Today’s prompt is “ring.”

I’m sitting in one part of a ring — on the couch with the Big Guy as I draw. I’m trying to get Thing2 to do Inktober with me, but he’s over at the piano teaching himself the Beatles song book and making our eyes sweat.

It’s almost Thing2’s 13th birthday, and I’ve been thinking about the first few minutes after his birth. I’ve been remembering that perfect round baby head and those early days when nothing seems as pure as the love that we felt for them.

Now all these years later, we know his triumphs and follies, and the love is anything but pure. It’s stronger and better because we know that each day will reveal some facet that makes it stronger still.

We are shy one kid. He’s away at college, and it’s been an adjustment. As broken bars of “Imagine” drift over from the piano, however, I keep thinking about how full our little family circle, with its faultlines and reinforcements, still is.

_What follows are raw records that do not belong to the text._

(** * MultiModeDmarcClient: the multi-mode domain-security check engine

    A shallow embedding of [js/services/multi-mode-dmarc-client.js]:
    the domain validator, the DMARC / SPF / DKIM record analyses, the
    scorer, the mode strategies, the result cache and the batch scan
    orchestrator, followed by the properties proved about them.

    Conventions of the embedding.
    - A JavaScript string is a [string]; a character is a code unit below
      256, read as Latin-1 (DNS names and TXT data are ASCII in practice).
    - An [async] method is a computation in the monad [M]: it threads the
      client object and the outside world, and it either resolves with a
      value or rejects with the message of the thrown [Error].
    - An [await] inside one domain check is plain sequencing; the places
      where the worker pool of [checkDomains] can interleave are the
      steps of [worker_step], chosen by an arbitrary schedule.
    - Logging ([window.Logger], [console]) has no effect on any value the
      engine computes and is left out. *)

From Stdlib Require Import ZArith String Ascii List Lia Bool.
From stdpp Require Import gmap strings list.

Local Open Scope string_scope.
Local Open Scope list_scope.

(** ** JavaScript string primitives *)

Module JsString.

Definition code (c : ascii) : nat := nat_of_ascii c.

Definition between (lo hi : nat) (c : ascii) : bool :=
  (lo <=? code c)%nat && (code c <=? hi)%nat.

Definition is_lower (c : ascii) : bool := between 97 122 c.
Definition is_upper (c : ascii) : bool := between 65 90 c.
Definition is_digit (c : ascii) : bool := between 48 57 c.

(** White space and line terminators below 256: TAB, LF, VT, FF, CR,
    SPACE and NBSP.  This is the set of [\s] and of [trim]. *)
Definition is_space (c : ascii) : bool :=
  between 9 13 c || (code c =? 32)%nat || (code c =? 160)%nat.

(** [toLowerCase] on one code unit: A-Z, and the Latin-1 capitals
    U+00C0..U+00DE without the multiplication sign U+00D7.  Code units
    from 256 on are no part of the strings of the embedding; among them
    is the Kelvin sign U+212A, which [toLowerCase] turns into [k]. *)
Definition lower_char (c : ascii) : ascii :=
  if is_upper c || (between 192 222 c && negb (code c =? 215)%nat)
  then ascii_of_nat (code c + 32)
  else c.

Fixpoint toLowerCase (s : string) : string :=
  match s with
  | EmptyString => EmptyString
  | String c s' => String (lower_char c) (toLowerCase s')
  end.

Fixpoint trimStart (s : string) : string :=
  match s with
  | EmptyString => EmptyString
  | String c s' => if is_space c then trimStart s' else s
  end.

(** [trimEnd] keeps a character when it is not white space or when
    something survives after it. *)
Fixpoint trimEnd (s : string) : string :=
  match s with
  | EmptyString => EmptyString
  | String c s' =>
      match trimEnd s' with
      | EmptyString => if is_space c then EmptyString else String c EmptyString
      | t => String c t
      end
  end.

Definition trim (s : string) : string := trimEnd (trimStart s).

(** [s.startsWith(p)] *)
Definition startsWith (p s : string) : bool := String.prefix p s.

(** [s.includes(needle)] *)
Fixpoint includes (needle s : string) : bool :=
  if String.prefix needle s then true
  else match s with
       | EmptyString => false
       | String _ s' => includes needle s'
       end.

(** [s.substring(n)] *)
Fixpoint substring_from (n : nat) (s : string) : string :=
  match n, s with
  | O, _ => s
  | S n', String _ s' => substring_from n' s'
  | S _, EmptyString => EmptyString
  end.

(** The longest prefix of [s] made of characters of the class, and the
    rest: a greedy [[cls]*]. *)
Fixpoint span (cls : ascii -> bool) (s : string) : string * string :=
  match s with
  | EmptyString => (EmptyString, EmptyString)
  | String c s' =>
      if cls c then let (v, r) := span cls s' in (String c v, r)
      else (EmptyString, s)
  end.

(** Case folding of the [i] flag: without the [u] flag only the two
    cases of an ASCII letter are identified. *)
Definition fold_case (c : ascii) : ascii :=
  if is_upper c then ascii_of_nat (code c + 32) else c.

(** The literal [lit] matched at the head of [s] under the [i] flag;
    the result is what follows it. *)
Fixpoint strip_prefix_ci (lit s : string) : option string :=
  match lit, s with
  | EmptyString, _ => Some s
  | String a lit', String c s' =>
      if Ascii.eqb (fold_case a) (fold_case c)
      then strip_prefix_ci lit' s' else None
  | String _ _, EmptyString => None
  end.

(** The pattern [/lit([cls]+)/i] tried at the head of [s]: the literal,
    then the longest run of the class, which must not be empty. *)
Definition capture_here (lit : string) (cls : ascii -> bool) (s : string)
  : option string :=
  match strip_prefix_ci lit s with
  | Some rest =>
      match fst (span cls rest) with
      | EmptyString => None
      | v => Some v
      end
  | None => None
  end.

(** [s.match(/lit([cls]+)/i)]: the pattern is tried at each position from
    the left and the first success gives the captured group. [None] is
    JavaScript's [null]. *)
Fixpoint match_capture (lit : string) (cls : ascii -> bool) (s : string)
  : option string :=
  match capture_here lit cls s with
  | Some v => Some v
  | None =>
      match s with
      | EmptyString => None
      | String _ s' => match_capture lit cls s'
      end
  end.

Definition digit_value (c : ascii) : Z := (Z.of_nat (code c) - 48)%Z.

(** [parseInt] on a non-empty string of decimal digits.  JavaScript
    rounds a long number to a double; the rounding keeps the order, and
    100 is a double, so the test [parseInt(digits) < 100] is the one on
    the exact number. *)
Definition parseInt (digits : string) : Z :=
  fold_left (fun acc c => (10 * acc + digit_value c)%Z)
            (list_ascii_of_string digits) 0%Z.

End JsString.

Import JsString.

(** ** Regular expressions

    The part of JavaScript's regular expressions that [isValidDomain]
    uses: character classes, sequence, alternative and repetition.
    [RegExp.prototype.test] on a pattern anchored by [^] and [$] asks
    whether the whole input belongs to the language of the pattern. *)

Module Regex.

Inductive regex : Type :=
| Void
| Eps
| Cls (p : ascii -> bool)
| Cat (r1 r2 : regex)
| Alt (r1 r2 : regex)
| Star (r : regex).

(** [r?], [r+] and [r{0,n}] *)
Definition Opt (r : regex) : regex := Alt r Eps.
Definition Plus (r : regex) : regex := Cat r (Star r).
Fixpoint Upto (n : nat) (r : regex) : regex :=
  match n with
  | O => Eps
  | S n' => Alt (Cat r (Upto n' r)) Eps
  end.

(** The words of a pattern. *)
Fixpoint lang (r : regex) (w : list ascii) : Prop :=
  match r with
  | Void => False
  | Eps => w = []
  | Cls p => exists a, w = [a] /\ p a = true
  | Cat r1 r2 => exists w1 w2, w = w1 ++ w2 /\ lang r1 w1 /\ lang r2 w2
  | Alt r1 r2 => lang r1 w \/ lang r2 w
  | Star r1 => exists ws, w = concat ws /\ Forall (lang r1) ws
  end.

Fixpoint nullable (r : regex) : bool :=
  match r with
  | Void => false
  | Eps => true
  | Cls _ => false
  | Cat r1 r2 => nullable r1 && nullable r2
  | Alt r1 r2 => nullable r1 || nullable r2
  | Star _ => true
  end.

Definition cat' (r1 r2 : regex) : regex :=
  match r1 with
  | Void => Void
  | _ => Cat r1 r2
  end.

Definition alt' (r1 r2 : regex) : regex :=
  match r1, r2 with
  | Void, _ => r2
  | _, Void => r1
  | _, _ => Alt r1 r2
  end.

(** What is left of the pattern once the character [a] is read. *)
Fixpoint deriv (a : ascii) (r : regex) : regex :=
  match r with
  | Void => Void
  | Eps => Void
  | Cls p => if p a then Eps else Void
  | Cat r1 r2 =>
      if nullable r1
      then alt' (cat' (deriv a r1) r2) (deriv a r2)
      else cat' (deriv a r1) r2
  | Alt r1 r2 => alt' (deriv a r1) (deriv a r2)
  | Star r1 => cat' (deriv a r1) (Star r1)
  end.

Fixpoint matches (r : regex) (w : list ascii) : bool :=
  match w with
  | [] => nullable r
  | a :: w' => matches (deriv a r) w'
  end.

(** [/^r$/.test(s)] *)
Definition test (r : regex) (s : string) : bool :=
  matches r (list_ascii_of_string s).

End Regex.

(** ** Domain validator *)

(** [[a-z0-9]] and [[a-z0-9-]] under the [i] flag *)
Definition alnum (c : ascii) : bool := is_lower c || is_upper c || is_digit c.
Definition alnum_hyphen (c : ascii) : bool := alnum c || Ascii.eqb c "-".
Definition is_dot (c : ascii) : bool := Ascii.eqb c ".".

(** [[a-z0-9](?:[a-z0-9-]{0,61}[a-z0-9])?] *)
Definition labelRegex : Regex.regex :=
  Regex.Cat (Regex.Cls alnum)
    (Regex.Opt (Regex.Cat (Regex.Upto 61 (Regex.Cls alnum_hyphen))
                          (Regex.Cls alnum))).

(** [[a-z0-9][a-z0-9-]{0,61}[a-z0-9]] *)
Definition tldRegex : Regex.regex :=
  Regex.Cat (Regex.Cls alnum)
    (Regex.Cat (Regex.Upto 61 (Regex.Cls alnum_hyphen)) (Regex.Cls alnum)).

(** [/^(?:[a-z0-9](?:[a-z0-9-]{0,61}[a-z0-9])?\.)+[a-z0-9][a-z0-9-]{0,61}[a-z0-9]$/i] *)
Definition domainRegex : Regex.regex :=
  Regex.Cat (Regex.Plus (Regex.Cat labelRegex (Regex.Cls is_dot))) tldRegex.

Definition isValidDomain (domain : string) : bool :=
  Regex.test domainRegex domain.

(** ** Data model *)

(** The status strings ['ok'], ['warning'] and ['error']. *)
Inductive Status : Type := ok | warning | error.

(** [{status, record, policy}], with [error] set by the catch branch *)
Record DmarcResult : Type := mkDmarc {
  dmarc_status : Status;
  dmarc_record : string;
  dmarc_policy : string;
  dmarc_error : option string
}.

Record SpfResult : Type := mkSpf {
  spf_status : Status;
  spf_record : string;
  spf_error : option string
}.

I sat with a student today who is trying to navigate from adolescence to adulthood with only support from the state. She has little help from the adults who brought her into the world, but her courage and determination to help people she still loves is nothing short of heroic. I know she should have enjoyed — that they all should enjoy — that same kind of parental love we take for granted, and I know the only thing I can do is support her and show her that I expect great things from her during our last few months together.

But, now, sitting on the couch as the first bars of “Let It Be” begin to echo, I think about the other things I can do, and I make a point to never take our small circle for granted.